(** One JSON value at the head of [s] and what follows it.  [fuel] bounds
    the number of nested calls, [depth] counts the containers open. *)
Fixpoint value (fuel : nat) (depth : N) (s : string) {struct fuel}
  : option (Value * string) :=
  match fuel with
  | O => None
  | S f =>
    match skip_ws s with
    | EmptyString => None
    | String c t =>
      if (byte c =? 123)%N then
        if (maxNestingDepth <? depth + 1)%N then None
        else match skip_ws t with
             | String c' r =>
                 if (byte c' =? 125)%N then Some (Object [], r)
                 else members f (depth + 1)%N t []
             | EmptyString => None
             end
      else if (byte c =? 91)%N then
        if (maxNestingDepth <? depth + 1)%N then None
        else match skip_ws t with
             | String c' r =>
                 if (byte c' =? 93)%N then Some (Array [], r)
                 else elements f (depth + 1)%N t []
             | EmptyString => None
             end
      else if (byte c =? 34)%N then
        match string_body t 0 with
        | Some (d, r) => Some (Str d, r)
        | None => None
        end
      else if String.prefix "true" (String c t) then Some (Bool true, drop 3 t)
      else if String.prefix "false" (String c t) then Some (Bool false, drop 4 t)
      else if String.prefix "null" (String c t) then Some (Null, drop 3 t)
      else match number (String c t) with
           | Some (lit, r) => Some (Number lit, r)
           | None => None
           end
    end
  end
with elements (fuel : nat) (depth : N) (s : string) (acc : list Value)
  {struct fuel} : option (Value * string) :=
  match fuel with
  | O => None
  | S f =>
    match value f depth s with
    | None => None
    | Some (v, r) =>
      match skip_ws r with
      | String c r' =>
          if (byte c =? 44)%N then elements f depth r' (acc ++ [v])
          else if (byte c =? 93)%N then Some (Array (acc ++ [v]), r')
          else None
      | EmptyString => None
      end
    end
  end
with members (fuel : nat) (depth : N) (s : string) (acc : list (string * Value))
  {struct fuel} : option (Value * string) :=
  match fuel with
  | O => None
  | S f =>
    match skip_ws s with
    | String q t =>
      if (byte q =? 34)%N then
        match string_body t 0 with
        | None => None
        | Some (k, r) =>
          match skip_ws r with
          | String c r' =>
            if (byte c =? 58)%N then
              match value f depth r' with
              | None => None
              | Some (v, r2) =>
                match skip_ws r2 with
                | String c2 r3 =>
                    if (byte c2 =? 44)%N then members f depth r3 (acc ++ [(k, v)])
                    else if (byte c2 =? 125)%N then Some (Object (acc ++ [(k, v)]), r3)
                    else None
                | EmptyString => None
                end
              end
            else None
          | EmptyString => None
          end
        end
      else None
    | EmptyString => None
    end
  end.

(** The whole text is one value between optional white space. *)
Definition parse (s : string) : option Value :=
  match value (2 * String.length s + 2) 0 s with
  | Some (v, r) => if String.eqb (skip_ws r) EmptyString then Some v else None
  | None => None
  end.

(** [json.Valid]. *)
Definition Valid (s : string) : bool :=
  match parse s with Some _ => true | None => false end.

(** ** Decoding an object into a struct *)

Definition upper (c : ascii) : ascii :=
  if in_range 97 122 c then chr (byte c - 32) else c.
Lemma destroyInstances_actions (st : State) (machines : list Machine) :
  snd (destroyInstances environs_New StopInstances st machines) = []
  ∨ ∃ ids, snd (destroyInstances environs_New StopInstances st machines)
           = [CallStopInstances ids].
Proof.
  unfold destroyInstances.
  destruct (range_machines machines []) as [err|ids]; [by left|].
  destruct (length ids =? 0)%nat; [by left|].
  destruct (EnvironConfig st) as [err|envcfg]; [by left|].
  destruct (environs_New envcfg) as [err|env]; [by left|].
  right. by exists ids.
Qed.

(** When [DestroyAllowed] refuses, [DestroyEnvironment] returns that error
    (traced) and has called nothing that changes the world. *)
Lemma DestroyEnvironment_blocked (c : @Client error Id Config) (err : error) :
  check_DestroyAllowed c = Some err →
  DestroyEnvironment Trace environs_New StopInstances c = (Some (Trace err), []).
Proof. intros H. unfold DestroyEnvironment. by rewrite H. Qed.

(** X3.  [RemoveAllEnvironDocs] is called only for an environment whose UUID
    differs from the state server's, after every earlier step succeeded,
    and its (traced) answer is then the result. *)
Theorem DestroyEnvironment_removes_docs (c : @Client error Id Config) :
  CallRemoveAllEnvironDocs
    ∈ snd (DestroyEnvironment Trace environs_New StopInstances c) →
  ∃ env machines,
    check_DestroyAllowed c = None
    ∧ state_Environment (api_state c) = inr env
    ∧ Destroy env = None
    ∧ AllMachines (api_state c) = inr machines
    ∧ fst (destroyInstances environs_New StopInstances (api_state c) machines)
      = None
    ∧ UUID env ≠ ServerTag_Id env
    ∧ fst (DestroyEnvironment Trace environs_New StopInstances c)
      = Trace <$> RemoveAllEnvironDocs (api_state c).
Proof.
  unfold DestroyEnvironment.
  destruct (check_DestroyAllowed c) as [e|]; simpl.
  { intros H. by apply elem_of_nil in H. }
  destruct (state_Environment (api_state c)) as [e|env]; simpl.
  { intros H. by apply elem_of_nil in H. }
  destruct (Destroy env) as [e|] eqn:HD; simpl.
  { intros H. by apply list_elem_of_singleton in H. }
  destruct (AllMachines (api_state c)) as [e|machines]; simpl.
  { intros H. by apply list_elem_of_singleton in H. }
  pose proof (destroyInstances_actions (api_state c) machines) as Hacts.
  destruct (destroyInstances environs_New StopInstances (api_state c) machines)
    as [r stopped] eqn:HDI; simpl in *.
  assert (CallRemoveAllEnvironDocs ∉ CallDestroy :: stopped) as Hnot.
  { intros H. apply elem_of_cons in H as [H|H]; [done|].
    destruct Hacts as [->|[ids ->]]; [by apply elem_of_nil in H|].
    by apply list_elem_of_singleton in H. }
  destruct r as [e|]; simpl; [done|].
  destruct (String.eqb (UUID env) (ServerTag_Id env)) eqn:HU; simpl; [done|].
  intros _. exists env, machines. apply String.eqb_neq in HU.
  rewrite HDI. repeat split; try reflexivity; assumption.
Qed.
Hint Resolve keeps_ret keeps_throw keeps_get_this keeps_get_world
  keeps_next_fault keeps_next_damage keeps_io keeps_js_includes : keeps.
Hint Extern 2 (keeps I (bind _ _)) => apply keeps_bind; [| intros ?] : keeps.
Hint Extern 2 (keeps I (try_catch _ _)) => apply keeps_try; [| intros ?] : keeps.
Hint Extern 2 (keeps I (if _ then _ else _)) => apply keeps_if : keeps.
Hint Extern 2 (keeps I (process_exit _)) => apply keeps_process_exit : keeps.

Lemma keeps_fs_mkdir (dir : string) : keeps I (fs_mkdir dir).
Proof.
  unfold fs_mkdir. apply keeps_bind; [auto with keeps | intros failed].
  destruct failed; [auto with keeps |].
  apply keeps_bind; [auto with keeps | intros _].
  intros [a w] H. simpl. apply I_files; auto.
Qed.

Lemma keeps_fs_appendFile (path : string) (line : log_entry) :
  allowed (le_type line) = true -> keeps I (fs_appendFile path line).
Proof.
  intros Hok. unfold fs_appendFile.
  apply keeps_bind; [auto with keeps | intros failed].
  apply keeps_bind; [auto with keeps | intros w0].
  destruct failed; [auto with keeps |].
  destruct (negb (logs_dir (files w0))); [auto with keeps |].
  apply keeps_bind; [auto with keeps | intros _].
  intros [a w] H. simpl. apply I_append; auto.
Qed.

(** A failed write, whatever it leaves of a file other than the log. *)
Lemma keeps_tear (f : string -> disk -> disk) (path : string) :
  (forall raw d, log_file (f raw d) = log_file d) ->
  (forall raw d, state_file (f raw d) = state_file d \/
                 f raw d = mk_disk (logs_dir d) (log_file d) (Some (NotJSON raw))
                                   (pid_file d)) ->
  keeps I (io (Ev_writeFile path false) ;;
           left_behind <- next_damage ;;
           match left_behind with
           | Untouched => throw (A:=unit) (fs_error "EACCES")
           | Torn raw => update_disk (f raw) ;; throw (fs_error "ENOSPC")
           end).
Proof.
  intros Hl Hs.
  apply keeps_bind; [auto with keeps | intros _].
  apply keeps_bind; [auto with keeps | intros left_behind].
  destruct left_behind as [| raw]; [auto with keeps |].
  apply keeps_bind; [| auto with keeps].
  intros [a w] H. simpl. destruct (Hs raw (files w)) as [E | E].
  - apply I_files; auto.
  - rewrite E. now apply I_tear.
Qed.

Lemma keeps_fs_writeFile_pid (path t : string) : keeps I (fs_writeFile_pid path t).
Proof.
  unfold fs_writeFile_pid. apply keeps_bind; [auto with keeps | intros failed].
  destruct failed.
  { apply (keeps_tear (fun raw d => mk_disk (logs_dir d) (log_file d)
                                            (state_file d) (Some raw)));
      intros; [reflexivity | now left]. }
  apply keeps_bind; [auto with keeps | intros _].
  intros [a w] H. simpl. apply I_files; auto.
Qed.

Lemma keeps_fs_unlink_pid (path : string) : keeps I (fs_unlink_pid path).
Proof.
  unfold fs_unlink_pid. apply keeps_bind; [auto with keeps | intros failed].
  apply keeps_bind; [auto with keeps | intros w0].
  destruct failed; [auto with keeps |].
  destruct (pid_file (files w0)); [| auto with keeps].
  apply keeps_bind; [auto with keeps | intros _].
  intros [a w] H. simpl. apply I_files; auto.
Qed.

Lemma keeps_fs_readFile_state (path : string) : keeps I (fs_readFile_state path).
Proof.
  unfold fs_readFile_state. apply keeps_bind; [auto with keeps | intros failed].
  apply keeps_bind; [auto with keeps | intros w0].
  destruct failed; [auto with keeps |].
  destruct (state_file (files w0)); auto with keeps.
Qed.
________________
* **Exercise directions**:
In the listing above, each line with the word "forall" is to be copied out.

* **Final answer**:
  (forall raw d, log_file (f raw d) = log_file d) ->
  (forall raw d, state_file (f raw d) = state_file d \/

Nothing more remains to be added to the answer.